Dans ce temps là, Marie, la fille du « Nabot » vous apportait le pain tout chaud, de chez Audier, le fournier le la Pêcherie. Titane elle passait dans la rue en poussant sa charrette chargée de légumes et de fruits.
- Un sou la pièce les oranges ! criait-elle, trois pour un sou les meurtries.
N’oublions pasSardine qui, les dimanches après-midi, l’été, quand les femmes du quartier se réunissaient sur une placette, pour coudre, tricoter, bavarder… passait avec sa corbeille de pâtisseries :
- Un sou la pièce pour les brioches ! criait-elle, et toujours six pour cinq sous ; deux sous les choux à la crème » ! et deux sous également les mille-feuilles !

Joséphine, elle, apportait à ses clients les légumes que son père faisait venir au terrain de Caramiette.

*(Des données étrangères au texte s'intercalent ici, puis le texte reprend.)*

(* ===== verification/SubgraphSteps.v ===== *)
(** * Subgraphs: the interface as a whole

    A client of a subgraph makes a sequence of the operations of its interface; whatever they
    return, the indices the subgraph keeps are valid, and a graph that was marked
    inconsistent is never allocated or run. *)
From Stdlib Require Import String.
From stdpp Require Import strings.
From S2P Require Import Prelude Heap Common Util GraphInfo MemoryPlanner Callbacks Subgraph.
From S2P Require Import SubgraphRun SubgraphDelegate SubgraphInline SubgraphWf SubgraphInlineWf.
From S2P Require OpResolver Partition SimplePlanner ArenaPlanner ArenaInstance.
#[local] Open Scope Z_scope.

(** ** The operations *)

Inductive operation :=
  | op_SetInputs (l : list Z) | op_SetOutputs (l : list Z) | op_SetVariables (l : list Z)
  | op_AddTensors (n : Z) | op_SetExecutionPlan (plan : list Z) | op_RemoveUnusedInputs
  | op_AddNodeWithParameters (inputs outputs intermediates : list Z)
      (init_data init_data_size builtin_data : Z) (reg : TfLiteRegistration)
  | op_SetTensorParametersReadOnly (i : Z) (type : TfLiteType) (name : option string)
      (dims : list Z) (quantization : TfLiteQuantization) (buffer bytes allocation : Z)
      (sparsity : option TfLiteSparsity) (buffer_identifier external_buffer_id : Z)
  | op_SetTensorParametersReadWrite (i : Z) (type : TfLiteType) (name : option string)
      (dims : list Z) (quantization : TfLiteQuantization) (is_variable : bool)
      (dims_signature : list Z) (external_buffer_id : Z)
  | op_SetOptions (options : option InterpreterOptions)
  | op_SetCustomAllocationForTensor (i : Z) (allocation : TfLiteCustomAllocation) (flags : Z)
  | op_ResizeInputTensor (i : Z) (dims : option (list Z)) (rank : Z)
  | op_ResizeInputTensorStrict (i : Z) (dims : list Z)
  | op_AllocateTensors | op_EnsureMemoryAllocations | op_ResetVariableTensors
  | op_ReleaseNonPersistentMemory | op_ReleaseMemory
  | op_ModifyGraphWithDelegate (delegate : Z) | op_RemoveAllDelegates
  | op_PreviewDelegatePartitioning (nodes_to_replace : list Z)
  | op_SetBufferHandle (i handle delegate : Z) (release_existing : bool)
  | op_EnsureTensorDataIsReadable (i : Z)
  | op_SetCancellationFunction (data : Z) (check_cancelled_func : option Z)
  | op_EnableCancellation (flag : option bool) | op_Cancel
  | op_Invoke.

Section Steps.
Context {P W : Type} {MP : MemoryPlanner P} {NP : NewPlanner P} {MM : Malloc} {SS : StdSort}.
Abbreviation S := (sgstate P W).
Context {SB : Siblings W} {DC : Decompositions P W} {CB : Callbacks S}.

Definition run_op (op : operation) : M S unit :=
  match op with
  | op_SetInputs l => SetInputs l
  | op_SetOutputs l => SetOutputs l
  | op_SetVariables l => SetVariables l
  | op_AddTensors n => AddTensors n ;;; ret tt
  | op_SetExecutionPlan plan => SetExecutionPlan plan
  | op_RemoveUnusedInputs => RemoveUnusedInputs
  | op_AddNodeWithParameters ins outs ims id ids bd reg =>
    AddNodeWithParameters ins outs ims id ids bd reg ;;; ret tt
  | op_SetTensorParametersReadOnly i ty nm dims q b n a sp bi ei =>
    SetTensorParametersReadOnly i ty nm dims q b n a sp bi ei
  | op_SetTensorParametersReadWrite i ty nm dims q v sig ei =>
    SetTensorParametersReadWrite i ty nm dims q v sig ei
  | op_SetOptions o => SetOptions o
  | op_SetCustomAllocationForTensor i a flags => SetCustomAllocationForTensor i a flags
  | op_ResizeInputTensor i dims rank => ResizeInputTensor i dims rank
  | op_ResizeInputTensorStrict i dims => ResizeInputTensorStrict i dims
  | op_AllocateTensors => AllocateTensors_all
  | op_EnsureMemoryAllocations => EnsureMemoryAllocations (RedoAllDelegates redo_fuel)
  | op_ResetVariableTensors => ResetVariableTensors
  | op_ReleaseNonPersistentMemory => ReleaseNonPersistentMemory
  | op_ReleaseMemory => ReleaseMemory
  | op_ModifyGraphWithDelegate d => ModifyGraphWithDelegate d
  | op_RemoveAllDelegates => RemoveAllDelegates_all
  | op_PreviewDelegatePartitioning ns => PreviewDelegatePartitioning ns ;;; ret tt
  | op_SetBufferHandle i h d r => SetBufferHandle i h d r
  | op_EnsureTensorDataIsReadable i => EnsureTensorDataIsReadable i
  | op_SetCancellationFunction data f => SetCancellationFunction data f
  | op_EnableCancellation flag => EnableCancellation flag
  | op_Cancel => Cancel
  | op_Invoke => Invoke
  end.

(** The state after a sequence of operations, whatever each of them returned. *)
Definition run_ops (ops : list operation) (s : S) : S :=
  fold_left (fun s op => snd (run_op op s)) ops s.

Context {CBOk : CallbacksOk CB} {MPOk : MemoryPlannerOk P}.
#[local] Hint Resolve grows_SetInputs grows_SetOutputs grows_SetVariables grows_AddTensors
  grows_SetExecutionPlan grows_RemoveUnusedInputs grows_AddNodeWithParameters
  grows_SetTensorParametersReadOnly grows_SetTensorParametersReadWrite grows_SetOptions
  grows_SetCustomAllocationForTensor grows_ResetVariableTensors grows_ReleaseNonPersistentMemory
  grows_ReleaseMemory grows_PartitionGraph grows_SetBufferHandle grows_EnsureTensorDataIsReadable
  grows_Cancel grows_Invoke stays_ResizeInputTensor stays_ResizeInputTensorStrict
  stays_AllocateTensors_all stays_EnsureMemoryAllocations stays_ModifyGraphImpl
  stays_RemoveAllDelegates stays_RedoAllDelegates : respects.
#[local] Hint Extern 5 (respects stays _) => (apply stays_grows) : respects.

Lemma stays_run_op op : respects stays (run_op op).
Proof.
  destruct op; cbn [run_op];
    unfold ModifyGraphWithDelegate, RemoveAllDelegates_all,
      PreviewDelegatePartitioning, SetCancellationFunction, EnableCancellation; walk.
Qed.

Lemma stays_run_ops ops s : stays s (run_ops ops s).
Proof.
  revert s. induction ops as [|op ops IH]; intros s; [reflexivity|].
  etransitivity; [apply stays_run_op|apply IH].
Qed.

Lemma sg_wf_init : sg_wf (Subgraph_init (P := P)).
Proof. split; cbn; [constructor..|apply map_Forall_empty]. Qed.

(** C11. Whatever sequence of operations is made on a new subgraph, whatever they return and
    whatever kernels and delegates do through their contexts, the indices in the inputs, outputs and
    variables of the graph, in the inputs and outputs of all its nodes (these may also be omitted, -1),
    in the temporaries of its nodes and in its custom allocations are those of tensors, and the
    indices in its two execution plans are those of nodes.  The intermediates of a node are not
    included: they are never checked, see [intermediates_unchecked]. *)
Theorem indices_stay_valid ops h w : sg_wf (sg_graph (run_ops ops (SG h Subgraph_init w))).
Proof. apply (stays_wf _ _ (stays_run_ops ops _)), sg_wf_init. Qed.

Lemma inconsistent_refused s : consistent_ (sg_graph s) = false ->
  AllocateTensors_all s = (Fail kTfLiteError, s) /\ Invoke s = (Fail kTfLiteError, s).
Proof.
  intros Hs. unfold AllocateTensors_all, Invoke, InvokeImpl.
  rewrite !(bind_done this _ s (sg_graph s) s) by done. by rewrite Hs.
Qed.

(** C31. When a list of inputs, outputs or variables has an index that is not a tensor's, it is
    refused and the graph is never allocated nor run again: after any further operations, both
    fail and change nothing. *)
Theorem invalid_index_is_final l ops s c :
  c = SetInputs l \/ c = SetOutputs l \/ c = SetVariables l ->
  ~ Forall (tensor_index (zlength (tensors_ (sg_graph s)))) l ->
  fst (c s) = Fail kTfLiteError /\
  let s' := run_ops ops (snd (c s)) in
  AllocateTensors_all s' = (Fail kTfLiteError, s') /\ Invoke s' = (Fail kTfLiteError, s').
Proof.
  intros Hc Hl.
  assert (c s = (Fail kTfLiteError, SG (sg_heap s) (set_consistent_ false (sg_graph s)) (sg_world s))) as ->.
  { destruct (CheckTensorIndices_run l s) as [[_ ?]|Hrun]; [done|].
    by destruct Hc as [->|[->| ->]]; apply (bind_fail _ _ _ _ _ Hrun). }
  split; [done|]. by apply inconsistent_refused, (stays_stuck _ _ (stays_run_ops ops _)).
Qed.
End Steps.

(** ** The planners of the runtime *)

#[export] Instance new_arena_planner : NewPlanner ArenaPlanner.ArenaPlanner :=
  fun preserve => ArenaPlanner.ArenaPlanner_init preserve kDefaultTensorAlignment 0.

(** Under [TFLITE_USE_SIMPLE_MEMORY_PLANNER]. *)
#[export] Instance new_simple_planner : NewPlanner SimplePlanner.SimplePlanner :=
  fun _ => SimplePlanner.SimplePlanner_init.

(** ** Kernels that record their calls, and delegates that take the whole plan *)

Inductive event := Prepared (node : Z) | Invoked (node : Z).

(** The model has one subgraph. *)
#[export] Instance ex_siblings : Siblings (list event) := id.
#[export] Instance ex_decompositions {P} : Decompositions P (list event) := {|
  subgraphs_size _ := 1; subgraph_at _ _ := None; GetSubgraphIndex _ := 0 |}.

Section Example.
Context {P : Type} {MP : MemoryPlanner P} {MM : Malloc} {SS : StdSort}.
Abbreviation S := (sgstate P (list event)).

Definition record (e : event) : M S unit :=
  modify (fun s => SG (sg_heap s) (sg_graph s) (sg_world s ++ [e])).

Definition ex_kernel : TfLiteRegistration :=
  mkRegistration None None (Some 1) (Some 2) 0 None 1 0 0.

Definition ex_delegate : TfLiteDelegate := mkDelegate (Some 3) None None 0 None.
Definition ex_hint_delegate : TfLiteDelegate :=
  mkDelegate (Some 3) None None kTfLiteDelegateFlagsHintFullyDelegatedToSingleDelegate None.

(** The kernels alone, and with the delegate. *)
Definition ex_kernels : Callbacks S := {|
  UnresolvedOpInvoke := 99;
  operator_at _ := None;
  delegate_at d := if d =? 1 then Some ex_delegate else if d =? 2 then Some ex_hint_delegate else None;
  call_init _ _ _ _ := ret 1;
  call_free _ _ _ := ret tt;
  call_prepare _ _ n := record (Prepared n);
  call_invoke _ _ n := record (Invoked n);
  call_delegate_Prepare _ _ _ := ret tt;
  call_CopyFromBufferHandle _ _ _ _ _ := ret tt;
  call_FreeBufferHandle _ _ _ _ := ret tt;
  call_check_cancelled _ _ := ret false;
  call_CloneTo _ _ := ret 0 |}.

Definition ex_replace (d : Z) : M S unit := let* g := this in
  delegate_only (ReplaceNodeSubsetsWithDelegateKernels (CB := ex_kernels) ex_kernel (execution_plan_ g) d).

Definition ex_callbacks : Callbacks S := {|
  UnresolvedOpInvoke := UnresolvedOpInvoke (Callbacks := ex_kernels);
  operator_at := operator_at (Callbacks := ex_kernels);
  delegate_at := delegate_at (Callbacks := ex_kernels);
  call_init := call_init (Callbacks := ex_kernels);
  call_free := call_free (Callbacks := ex_kernels);
  call_prepare := call_prepare (Callbacks := ex_kernels);
  call_invoke := call_invoke (Callbacks := ex_kernels);
  call_delegate_Prepare _ d _ := ex_replace d;
  call_CopyFromBufferHandle := call_CopyFromBufferHandle (Callbacks := ex_kernels);
  call_FreeBufferHandle := call_FreeBufferHandle (Callbacks := ex_kernels);
  call_check_cancelled := call_check_cancelled (Callbacks := ex_kernels);
  call_CloneTo := call_CloneTo (Callbacks := ex_kernels) |}.

Lemma record_acts e s : context_action s (snd (record e s)).
Proof. apply act_outside. Qed.

#[local] Existing Instance ex_callbacks.
Lemma ex_callbacks_ok : CallbacksOk ex_callbacks.
Proof.
  split; intros; cbn; try (apply rtc_refl).
  - apply rtc_once, act_context, record_acts.
  - apply rtc_once, act_context, record_acts.
  - apply rtc_once. exact (act_replace d s ex_kernel (execution_plan_ (sg_graph s))).
Qed.
End Example.

(** ** A graph built, allocated, delegated, resized and run *)

Definition ex_ops : list operation := [
  op_AddTensors 4; op_SetInputs [0]; op_SetOutputs [3];
  op_SetTensorParametersReadWrite 0 kTfLiteFloat32 None [1; 4] kTfLiteNoQuantization false [] 0;
  op_SetTensorParametersReadWrite 1 kTfLiteFloat32 None [1; 4] kTfLiteNoQuantization false [] 0;
  op_SetTensorParametersReadWrite 2 kTfLiteFloat32 None [1; 4] kTfLiteNoQuantization false [] 0;
  op_SetTensorParametersReadWrite 3 kTfLiteFloat32 None [1; 4] kTfLiteNoQuantization false [] 0;
  op_AddNodeWithParameters [0; -1] [1] [] 0 0 0 ex_kernel;
  op_AddNodeWithParameters [1] [2] [] 0 0 0 ex_kernel;
  op_AddNodeWithParameters [2; 0] [3] [] 0 0 0 ex_kernel;
  op_AllocateTensors; op_Invoke ].

Section Runs.
#[local] Existing Instance ex_callbacks.
#[local] Instance ex_malloc : Malloc := bump_place.
#[local] Instance ex_sort : StdSort := insertion_sort.

Definition ex_new {P} : sgstate P (list event) := SG heap_empty Subgraph_init [].
Definition ex_run_arena (ops : list operation) : sgstate ArenaPlanner.ArenaPlanner (list event) := run_ops ops ex_new.

Lemma indices_stay_valid_witness : sg_wf (sg_graph (run_ops
  (ex_ops ++ [op_ModifyGraphWithDelegate 1; op_ResizeInputTensor 0 (Some [1; 8]) 2; op_Invoke])
  (SG heap_empty (Subgraph_init (P := ArenaPlanner.ArenaPlanner)) []))).
Proof. apply (indices_stay_valid (CBOk := ex_callbacks_ok)). Defined.

(** A node is added with an intermediate tensor that does not exist; the call succeeds, and the
    graph stays consistent. *)
Example intermediates_unchecked :
  let s := ex_run_arena [op_AddTensors 2] in
  let r := AddNodeWithParameters [0] [1] [77] 0 0 0 ex_kernel s in
  fst r = Done 0 /\ consistent_ (sg_graph (snd r)) = true /\
  zlength (tensors_ (sg_graph (snd r))) = 2 /\
  node_intermediates <$> (fst <$> (nodes_and_registration_ (sg_graph (snd r))).[0]) = Some [77].
Proof. vm_compute. by split_and!. Qed.

Lemma invalid_index_is_final_witness :
  let s := ex_run_arena ex_ops in
  fst (SetInputs [0; 4] s) = Fail kTfLiteError /\
  let s' := run_ops [op_SetInputs [0]; op_AddTensors 1] (snd (SetInputs [0; 4] s)) in
  AllocateTensors_all s' = (Fail kTfLiteError, s') /\ Invoke s' = (Fail kTfLiteError, s').
Proof.
  intros s. apply (invalid_index_is_final (CBOk := ex_callbacks_ok) [0; 4]); [by left|].
  assert (Hn : zlength (tensors_ (sg_graph s)) = 4) by (vm_compute; reflexivity). rewrite Hn.
  intros [_ [[H|H] _]%Forall_cons]%Forall_cons; [discriminate H|lia].
Defined.
End Runs.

Dans sa corbeille on voyait de belles laitues, des frisées, des paquets d’herbes pour la soupe, poireaux, carottes, navets, céleris, persil. Dans ce temps là, à moins d’être riche, et encore ! tout le monde économisait, et il arrivait que les gens demandent « deux liards de ceci, deux liards de cela… »
Le dimanche, dans beaucoup de maisons, on mettait le « bouilli » qu’on appelle en français : « le pot-au-feu ». C’était le seul jour où on mangeait de la viande. Mais pour qu’elle dure et pour faire davantage, on mettait dans la marmite des pommes de terre, des navets, des poireaux, des carottes, un morceau de céleri.

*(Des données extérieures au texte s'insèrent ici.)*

(** One round of the loop is the node's kernel. *)
Lemma invoke_node_static g k n s : graph_ready g -> during g s -> computes g n ->
  0 <= k < zlength (execution_plan_ g) -> (execution_plan_ g).[k] = Some n ->
  invoke_node k s = run_node n s /\
  (fst (run_node n s) = Done tt -> during g (snd (run_node n s))).
Proof.
  intros Hg Hs Hcomp Hk Hn.
  assert (Hready : node_ready (sg_graph s) n /\ node_ready g n).
  { assert (node_ready g n); [|by destruct Hs as [-> | ->]].
    apply zlookup_some in Hn as [_ Hn]. eapply Forall_lookup_1; [apply Hg|exact Hn]. }
  destruct Hready as [Hready Hready']. destruct Hready' as (nd & reg & Hnd & Hfreed & Hins).
  pose proof (run_node_static g n nd reg s Hs Hcomp Hnd) as Hrun.
  split; [|by right].
  unfold invoke_node.
  rewrite (bind_done this _ s (sg_graph s) s) by done.
  assert (k =? next_execution_plan_index_to_prepare_ (sg_graph s) = false) as ->.
  { pose proof (ready_prepared _ Hg). apply Z.eqb_neq. destruct Hs as [-> | ->]; cbn; lia. }
  rewrite bind_ret, (bind_done this _ s (sg_graph s) s) by done.
  assert ((execution_plan_ (sg_graph s)).[k] = Some n) as -> by by destruct Hs as [-> | ->].
  cbn [access]. rewrite bind_ret.
  assert (Hnd' : (nodes_and_registration_ (sg_graph s)).[n] = Some (nd, reg)) by by destruct Hs as [-> | ->].
  rewrite (bind_done _ _ s nd s) by (eapply node_arrays_done; [exact Hnd'|by destruct Hs as [-> | ->]]).
  rewrite (bind_done _ _ _ _ _ (inputs_checked _ _ _ _ Hnd' Hready)).
  unfold MayAllocateOpOutput.
  assert (Hopt : settings_off (options_ (sg_graph s))) by (destruct Hs as [-> | ->]; apply (ready_options _ Hg)).
  rewrite bind_assoc, (bind_done _ _ _ _ _ (proj2 (options_off _ Hopt))), bind_ret.
  rewrite (bind_done check_cancellation _ s tt s)
    by (apply check_cancellation_ready; destruct Hs as [-> | ->]; apply Hg).
  unfold bind at 1. destruct (run_node n s) as [[[]|e|] s1]; cbn [snd] in Hrun; [|done..].
  rewrite (bind_done _ _ s1 tt s1) by (eapply force_prepare_static; by rewrite Hrun).
  unfold MaybeReleaseDynamicTensors.
  assert (Hopt1 : settings_off (options_ (sg_graph s1))) by (rewrite Hrun; apply (ready_options _ Hg)).
  by rewrite (bind_done _ _ _ _ _ (proj1 (options_off _ Hopt1))).
Qed.
(** One more node. *)
Lemma OpPrepare_upto k n reg : prepares reg -> plan.[k] = Some n ->
  leaves (upto k) (status_call (OpPrepare reg n)) (fun _ => upto (k + 1)) (fun _ => True).
Proof.
  intros Hreg Hn s Hs. pose proof (quiet_OpPrepare reg n s) as Hq.
  pose proof (OpPrepare_prepares reg n s Hreg) as Hdone. pose proof (upto_quiet k _ _ Hq Hs) as [Hu Hk].
  assert (upto (k + 1) (snd (OpPrepare reg n s))); [|unfold status_call; by destruct (OpPrepare reg n s) as [[]]].
  split; [done|]. intros j m Hj Hm. destruct (Z.eq_dec j k) as [->|Hne]; [congruence|]. apply (Hk j m); [lia|done].
Qed.

Lemma node_ref_upto k n : n ∈ plan ->
  leaves (upto k) (node_ref n) (fun nr s => prepares (snd nr) /\ upto k s) (fun _ => True).
Proof.
  intros Hn s Hs. destruct (plan_node n s Hn (proj1 Hs)) as (nd & reg & Hnode & Hreg).
  unfold node_ref. rewrite (bind_done this _ s (sg_graph s) s), Hnode by done. done.
Qed.

(** The nodes up to the index returned are prepared. *)
Lemma prepare_ops_upto rest first last : indexed first rest ->
  leaves (upto first) (prepare_ops rest last)
    (fun k s => match rest with [] => k = last /\ upto first s | _ => first <= k /\ upto (k + 1) s end)
    (fun _ => True).
Proof.
  revert first last. induction rest as [|[j n] rest IH]; intros first last Hidx; [by apply leaves_ret|].
  destruct (Hidx 0%nat j n eq_refl) as [Hj Hjn]. assert (j = first) as -> by lia. clear Hj.
  cbn [prepare_ops]. eapply leaves_bind.
  { apply node_ref_upto. apply zlookup_some in Hjn as [_ H]. by eapply list_elem_of_lookup_2. }
  intros nr. apply leaves_assume. intros Hreg.
  eapply leaves_bind; [by apply OpPrepare_upto|]. intros st.
  destruct (_ && _); [done|].
  eapply leaves_bind; [apply leaves_quiet; auto with respects|]. intros nd.
  eapply leaves_bind; [apply leaves_quiet; auto with respects|]. intros dyn.
  destruct (_ || _).
  - eapply leaves_bind; [apply leaves_quiet; auto with respects|]. intros []. apply leaves_ret. auto with lia.
  - eapply leaves_conseq; [apply (IH (first + 1))|done| |done].
    + intros i j m Hi. destruct (Hidx (Datatypes.S i) j m Hi). split; [lia|done].
    + intros k s. destruct rest; [intros [-> ?]|intros [? ?]]; (split; [lia|done]).
Qed.

Lemma PrepareOpsStartingAt_upto first : 0 <= first ->
  leaves (upto first) (PrepareOpsStartingAt first plan 0)
    (fun k s => (first < zlength plan -> first <= k) /\ 0 <= k /\ upto (k + 1) s) (fun _ => True).
Proof.
  intros Hf. unfold PrepareOpsStartingAt. eapply leaves_bind.
  { apply leaves_quiet. walk. }
  intros []. eapply leaves_conseq; [apply prepare_ops_upto|done| |done].
  - intros i j m Hi. rewrite lookup_drop in Hi. unfold enumerate in Hi. rewrite list_lookup_imap in Hi.
    destruct (plan !! _) as [m'|] eqn:Hm; [|done]. injection Hi as <- <-.
    split; [lia|]. apply zlookup_some. apply lookup_lt_Some in Hm as Hlt. unfold zlength. rewrite Nat2Z.id.
    split; [lia|done].
  - intros k s. destruct (drop _ _) as [|jn rest] eqn:Hd; [intros [-> Hs]|intros [? ?]; by split_and!; [|lia|]].
    assert (Hlen : zlength plan <= first).
    { apply (f_equal length) in Hd. unfold enumerate in Hd. rewrite length_drop, length_imap in Hd.
      cbn in Hd. unfold zlength. lia. }
    split_and!; [lia|lia|]. destruct Hs as [Hu Hk]. split; [done|]. intros j m Hj Hm.
    apply (Hk j m); [|done]. apply zlookup_some in Hm as [? _]. lia.
Qed.

(** ** Preparing moves the index forward *)

Abbreviation next s := (next_execution_plan_index_to_prepare_ (sg_graph s)).

(** The prefix is current, and at least [k] long. *)
Definition reaches (k : Z) s : Prop := current s /\ k <= next s.

Lemma reaches_quiet k s s' : quiet s s' -> reaches k s -> reaches k s'.
Proof.
  intros Hq [Hc Hk]. split; [by eapply current_quiet|].
  by rewrite (proj2 (proj2 (quiet_same_position trace plan regs opts _ _ Hq))).
Qed.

À la belle saison, sa corbeille était pleine de haricots verts, de courgettes, d’aubergines, de tomates, que sais-je ? À la fin de juillet, au début août, il y avait de cesraisins muscats et aussi ceux de la madeleine, dont vous vous léchiez les babines. Et son miel ? Son père avait des ruches sur les versants ensoleillés, au plein milieu des romarins, des thyms, des lavandes. Et ses olives ? les vertes, les confites, les spéciales du Var… et quand on pense que mademoiselle Alix, la commerçante du bas de la rue des pauvres, qui état si gentille, se faisait un plaisir de les vendre.
Son père, maître Barri, était un fameux paysan, soit pour bécher, jardiner, tailler la vigne, faucher, tailler les oliviers, greffer quoi que ce soit. Tout cela n’attendait que lui, le travail ne lui a jamais fait peur.
Le dimanche après-midi, quand il faisait mauvais temps, il allait à « La Saque», belle société de paysans qui se renait où il y a maintenant, la coopérative des Cordeliers. Là en buvant du café arrosé parfois avec de la liqueur de myrte, on y buvait aussi du vin chaud, pendant que l’on jouait aux cartes : au bésigue, au « cinq cents », à la manille, au piquet.. on chantait aussi.
C’est certain que vous allez ma dire : « Mais d’où venait ne nom de »La Saque ? » C’est bien simple. Quelques paysans se rassemblèrent avec l’idée d’organiser une société qui aurait pour but de faire venir de la marchandise en commun, selon les besoins de chacun. Le samedi après-midi était réservé à la distribution, et tous ses braves paysans y allaient avec des grands sacs.

À l’époque du Carnaval, il s’y passait de belles surprises. Lieutaud, dite Ninon, avec Henri Berne, l’Aveugle, allaient y faire danser avec son tambourin, et aussi en d’autres occasions. Et voici comment, de Joséphine Barri, j’en suis venu à vous parler de La Saque, qui tint le coup, jusqu’en à peu près 1923-1925.
Depuis il en est passé de l’eau sous les ponts.